Yeah, I just called our banker.  I'd been thinking about doing this with our tax refund $$, since we're locked into a 30-year fixed that's over a point higher than what my credit union's got going on today.  It's tempting to do other things with that money, but this is a better long-term option.  (And no, Ty, we won't be doing it again in 5 years.  We've only been in this house for a little over a year, so it's not a big difference in our long-term debt load.  I do appreciate your points, though - sometimes people go back to the well too many times.)
2008-01-23 2:35 PM
in reply to: #1172166

Champion
7547
5000200050025
Albuquerque, New Mexico
Bronze member
Subject: RE: IF YOU OWN A HOME...
madkat - 2008-01-23 1:36 PM

(Most of the post-history deleted)
But... it can only go back up in the futureThere will never be enough houses for all the people who want to live here, which is what has driven the real estate boom of the last 10 years.

Yes, it might go a bit lower over the next couple of months, but I think it's pretty close to the bottom. 

Eh...don't be so quick. 

Would you spend $400K for a house if it never appreciated (to avoid perpetual rent)?  Could you justify the purchase based entirely on job (and investment) income and not housing gains?  If you're counting on other people paying more in the future, you're joining the same game that is playing out today. 

2008-01-23 2:38 PM
in reply to: #1172208

Champion
34263
500050005000500050005000200020001001002525
Chicago
Subject: RE: IF YOU OWN A HOME...
tupuppy - 2008-01-23 1:53 PM

AUSQuest - 2008-01-23 12:46 PM
tupuppy - 2008-01-23 2:09 PM

Since you are in the mortgage industry, here's a serious question for you:

What is the average call back cycle to past clients to talk with them about refi'ing again?

My wife works for a highly successful lender and he offers free refinancing for life once you are a client.
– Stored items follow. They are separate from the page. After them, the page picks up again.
Lemma open_close tr (r : impl E) a s w : stack_ok stack → sys_inv stack r → permitted stack r a →
  close stack data_txq (slots r) a (env r) = (s, w) → open_inv tr r → open_inv (tr ++ [O_close a]) (store r s w).
Proof using DpdkLaws0 DpdkAccount0 DpdkWire0.
  intros Hcfg Hsys Hp Hs [H1 H2]. pose proof (close_slots r a s w Hcfg Hsys Hp Hs) as Hcl.
  assert (Hev : events_in (tr ++ [O_close a]) = events_in tr) by (rewrite events_in_app; apply app_nil_r).
  split; unfold was_reset in *; rewrite closes_app, Hev; change (closes [O_close a]) with [a].
  - intros i Hi. destruct (Hcl i Hi) as (-> & Hst & Hx). rewrite elem_of_app, list_elem_of_singleton.
    destruct Hx as [->|Hx]; [|intros _ Hn; by destruct Hn; right]. intros Hnf Hn. apply H1; [done|done|tauto].
  - intros e He. rewrite elem_of_app, list_elem_of_singleton. intros Hn. destruct (H2 e He ltac:(tauto)) as (Hi & Hid & Hk). split; [done|].
    destruct (Hcl _ Hi) as (-> & Hst & _). split; [done|]. unfold known. by rewrite Hst.
Qed.

Lemma open_poll tr (r r' : impl E) burst evs : sys_inv stack r → Z.of_nat (length burst) < 2 ^ 31 → poll_ids_spec stack r burst evs r' →
  open_inv tr r → open_inv (tr ++ (O_event <$> evs)) r'.
Proof using.
  intros Hsys Hlen Hp [H1 H2].
  assert (Hk : ∀ i, inr n i → ∃ k, evolves k (slot r i) (slot r' i) ∧ (generation (slot r' i) = generation (slot r i) → k = 0%nat)).
  { intros i Hi. destruct (pi_evolves _ _ _ _ _ Hp i Hi) as (k & Hle & He). exists k. split; [done|]. intros Hg.
    destruct k as [|k]; [done|]. rewrite (ev_gen _ _ _ He) in Hg. exfalso. revert Hg.
    destruct Hsys as [[m Hinv] _ Hsl]. apply next_generation_moves; [|lia|lia].
    exact (ty_gen _ (proj1 (slots_ok_slot stack _ _ Hsl (inv_table stack m _ _ Hinv Hi)))). }
  assert (Hcl : closes (tr ++ (O_event <$> evs)) = closes tr) by (rewrite closes_app, (proj1 (no_other evs)); apply app_nil_r).
  assert (Hev : events_in (tr ++ (O_event <$> evs)) = events_in tr ++ evs) by (by rewrite events_in_app, events_in_events).
  assert (Hflags : ∀ i, inr n i → (generation (slot r' i) = generation (slot r i) → state (slot r i) ≠ st_free) → id_of r' i ∉ closes tr →
    released (slot r' i) = false ∧ flag (out_flags (slot r' i)) out_fin_sent = false).
  { intros i Hi Hnf Hn. destruct (Hk i Hi) as (k & He & Hg). unfold released. destruct (decide (k = 0%nat)) as [->|H0]; [|by rewrite (ev_fresh _ _ _ He H0)].
    assert (Hge : generation (slot r' i) = generation (slot r i)) by apply (ev_gen _ _ _ He). rewrite (ev_flags _ _ _ He eq_refl).
    unfold id_of in Hn. rewrite Hge in Hn. by destruct (H1 i Hi (Hnf Hge) Hn) as (? & ? & _). }
  split; unfold was_reset in *; rewrite Hcl, Hev.
  - intros i Hi Hnf Hn. destruct (Hk i Hi) as (k & He & Hg).
    assert (Hold : generation (slot r' i) = generation (slot r i) → state (slot r i) ≠ st_free)
      by (intros Hge Hfr; apply Hnf; by apply (ev_free _ _ _ He (Hg Hge))).
    destruct (Hflags i Hi Hold Hn) as [F1 F2]. split_and!; [done|done|]. intros Hc.
    destruct (pi_reset _ _ _ _ _ Hp i Hi Hc F2) as [[Hge Hcl0]|(e & Hin & Hx & Ht)]; [|exists e; rewrite elem_of_app; auto].
    unfold id_of in *. rewrite Hge in *. destruct (H1 i Hi ltac:(congruence) Hn) as (_ & _ & Hr). destruct (Hr Hcl0) as (e & Hin & ?).
    exists e. rewrite elem_of_app. auto.
  - intros e He Hn. apply elem_of_app in He as [He|He].
    + destruct (H2 e He Hn) as (Hi & Hid & Hkn). split; [done|]. destruct (Hk _ Hi) as (k & Hev' & _).
      destruct (H1 _ Hi (proj1 Hkn)) as (Hrel & _); [by rewrite Hid|].
      destruct (decide (k = 0%nat)) as [->|H0]; [|by rewrite (ev_stay _ _ _ Hev' Hkn H0) in Hrel].
      unfold id_of in *. rewrite (ev_gen _ _ _ Hev'). split; [done|]. destruct (ev_known _ _ _ Hev' eq_refl Hkn); [done|congruence].
    + destruct (pi_current _ _ _ _ _ Hp e He) as (Hi & Hg & _ & Hkn). split; [done|].
      assert (Hid : id_of r' (cid_slot (ev_conn e)) = ev_conn e) by (unfold id_of; rewrite Hg; by destruct (ev_conn e)).
      split; [done|]. destruct Hkn as [|Hrel]; [done|]. destruct (Hflags _ Hi) as [Hx _]; [|by rewrite Hid|congruence].
      intros Hge. apply (pi_source _ _ _ _ _ Hp e He). by rewrite <- Hge.
Qed.
End owed.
They call every loan regularly. The last 2 weeks she has worked 16hour days 7 days a week writing new business and refi's. Yesterday was a record day for my wife…. She personally “locked” $21M in home loans. So most places should stay in regular contact with their clients if they are going to be successful.

Great.  Now, how many of those Refi’s included a DEBT FREEDOM plan?  Or, how many of them came with the education to make it the Last lone and not just the next one?

 

Again, Refi and free up money for a family.  Great.  They take that money, go get themselves into debt again, and refi again a few years later.  By doing that, the consumer barely gets any principle knocked off the load before refi’ing again and paying the lender interest upon interest.

 

Congrats to your wife on that volume of loans.  But if some of those refi families are called back in the next 3-5 years to refi again because of rate rate rate, then I take a serious issue with keeping families debt and not educating them on the concept that it is possible to get and stay debt free.

 

Countywide DOWN, not to take out the rest or make them change their ways.

P.S. by successful do you mean, in order to reap the profits of making interest for a few years, refi-ing them and making more interest and keeping a consumer in that never ending loop?



Shouldn't it be up to the consumer to do his or her homework? I mean, if you buy a car from a secondary seller and it falls apart, then too bad for you.

People should be smart enough to do their own research before taking the advice of a lender who's getting paid to offer these loans. I mean, really, when we bought our houses we did a TON of homework. The realtor said `Oh yeah, property values in this neighborhood or building are definitely rising.' Well it doesn't take much to figure out if that's true or not.

I have a little debt -- more than I did a year ago because of credit cards, and I blame only myself. The credit card company didn't tell me to go spend money, I did it on my own. Just the same -- these lenders are making an offer to borrow, not forcing people to do it. That's why I get so angry when I hear those `Have $25,000 in credit card debt? It's not YOUR fault. The credit card companies are FORCING you into debt.' Bullsh*t.